Ltac run_pipe :=
  unfold create_pipe_and_estream, create_inheritable_pipe, SetHandleInformation,
    _open_osfhandle, close, es_sysopen, bind, when, ask, emit, new_handle, CloseHandle,
    ret, bind, INVALID_HANDLE_VALUE.

(** What a call of create_pipe_and_estream leaves behind. *)
Lemma pipe_outcome w flags r_fp outbound nonblock s :
  fresh s ->
  exists err fd0 fd1 fp s',
    create_pipe_and_estream w flags r_fp outbound nonblock s
    = Some ((err, fd0, fd1, fp), s')
    /\ heap s' = heap s /\ mem s' = mem s
    /\ ((err = no_error
         /\ fd0 <> -1 /\ fd1 <> -1 /\ fd0 <> fd1
         /\ fds s !! fd0 = None /\ fds s !! fd1 = None
         /\ exists r wr,
              r <> wr /\ handles s !! r = None /\ handles s !! wr = None
              /\ fds s' = <[fd1:=wr]> (<[fd0:=r]> (fds s))
              /\ handles s'
                 = <[wr:=mk_info Spawn.Pipe_write (Spawn.has_flag flags Spawn.INHERIT_WRITE)]>
                     (<[r:=mk_info Spawn.Pipe_read (Spawn.has_flag flags Spawn.INHERIT_READ)]>
                        (handles s))
              /\ (if r_fp then
                    exists f, fp = Some f /\ f <> 0 /\ streams s !! f = None
                      /\ streams s' = <[f:=if outbound then wr else r]> (streams s)
                  else fp = None /\ streams s' = streams s))
        \/ (err <> no_error /\ fd0 = -1 /\ fd1 = -1
            /\ fds s' = fds s /\ streams s' = streams s
            /\ (fp = None \/ fp = Some 0)
            /\ (handles s' = handles s
                \/ exists r inherit,
                     handles s !! r = None
                     /\ handles s' = <[r:=mk_info Spawn.Pipe_read inherit]> (handles s)))).
Proof.
  intros Hfresh. run_pipe. unfold Spawn.has_flag.
  destruct (Z.land flags Spawn.INHERIT_READ =? 0) eqn:Hr,
           (Z.land flags Spawn.INHERIT_WRITE =? 0) eqn:Hw, r_fp, outbound; simpl.
  all: run Hfresh.
  all: eexists _, _, _, _, _; split; [reflexivity|]; simpl.
  all: split; [done|]; split; [done|].
  all: first
    [ right; split; [first [apply my_error_general | apply my_error_syserror]|];
      split; [done|]; split; [done|];
      split; [try done; map_cases Hfresh|]; split; [try done; map_cases Hfresh|];
      split; [auto; fail|];
      first [ left; map_cases Hfresh; fail
            | right; exists (next s); eexists; split; [fresh_lookup Hfresh|];
              map_cases Hfresh; fail ]
    | left; split; [done|];
      do 5 (split; [first [lia | fresh_lookup Hfresh]|]);
      exists (next s), (next s + 1);
      split; [lia|]; split; [fresh_lookup Hfresh|]; split; [fresh_lookup Hfresh|];
      split; [reflexivity|]; split; [map_cases Hfresh|];
      first [ done
            | eexists; split; [reflexivity|]; split; [lia|]; split;
              [fresh_lookup Hfresh | reflexivity] ] ].
Qed.


(** The outcome in the words of the caller. *)
Lemma pipe_summary w flags r_fp outbound nonblock s :
  fresh s ->
  exists err fd0 fd1 fp s',
    create_pipe_and_estream w flags r_fp outbound nonblock s
    = Some ((err, fd0, fd1, fp), s')
    /\ heap s' = heap s /\ mem s' = mem s
    /\ ((err = no_error
         /\ pipe_made s s' fd0 fd1 (Spawn.has_flag flags Spawn.INHERIT_READ)
              (Spawn.has_flag flags Spawn.INHERIT_WRITE)
         /\ (if r_fp then stream_on s s' fp (if outbound then fd1 else fd0)
             else fp = None /\ streams s' = streams s))
        \/ (err <> no_error /\ fd0 = -1 /\ fd1 = -1
            /\ fds s' = fds s /\ streams s' = streams s)).
Proof.
  intros Hfresh.
  destruct (pipe_outcome w flags r_fp outbound nonblock s Hfresh)
    as (err & fd0 & fd1 & fp & s' & Hrun & Hheap & Hmem & Hcases).
  exists err, fd0, fd1, fp, s'. split_and!; [done..|].
  destruct Hcases as [(-> & ? & ? & ? & ? & ? & r & wr & ? & ? & ? & Hfds & Hh & Hfp)
                     |(? & ? & ? & ? & ? & _)].
  - left. split; [done|]. split.
    + split_and!; [done..|]. exists r, wr. rewrite Hfds, Hh.
      split_and!; try done.
      * rewrite lookup_insert_ne, lookup_insert by done. by rewrite decide_True.
      * rewrite lookup_insert. by rewrite decide_True.
      * rewrite lookup_insert_ne, lookup_insert by done. by rewrite decide_True.
      * rewrite lookup_insert. by rewrite decide_True.
    + destruct r_fp; [|done]. destruct Hfp as (f & -> & ? & ? & Hst).
      exists f, (if outbound then wr else r). rewrite Hst, Hfds.
      split_and!; try done.
      * rewrite lookup_insert. by rewrite decide_True.
      * destruct outbound.
        -- rewrite lookup_insert. by rewrite decide_True.
        -- rewrite lookup_insert_ne, lookup_insert by done. by rewrite decide_True.
  - right. by split_and!.
Qed.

* * * * * * * * *

§ Problem to work on
Only one part of the material above is to be transcribed, namely the lines starting with the line that has "all: eexists _, _, _, _, _;" and going on through the line that has "split; [auto; fail|];", exactly as they stand.

§ Output of the task
  all: eexists _, _, _, _, _; split; [reflexivity|]; simpl.
  all: split; [done|]; split; [done|].
  all: first
    [ right; split; [first [apply my_error_general | apply my_error_syserror]|];
      split; [done|]; split; [done|];
      split; [try done; map_cases Hfresh|]; split; [try done; map_cases Hfresh|];
      split; [auto; fail|];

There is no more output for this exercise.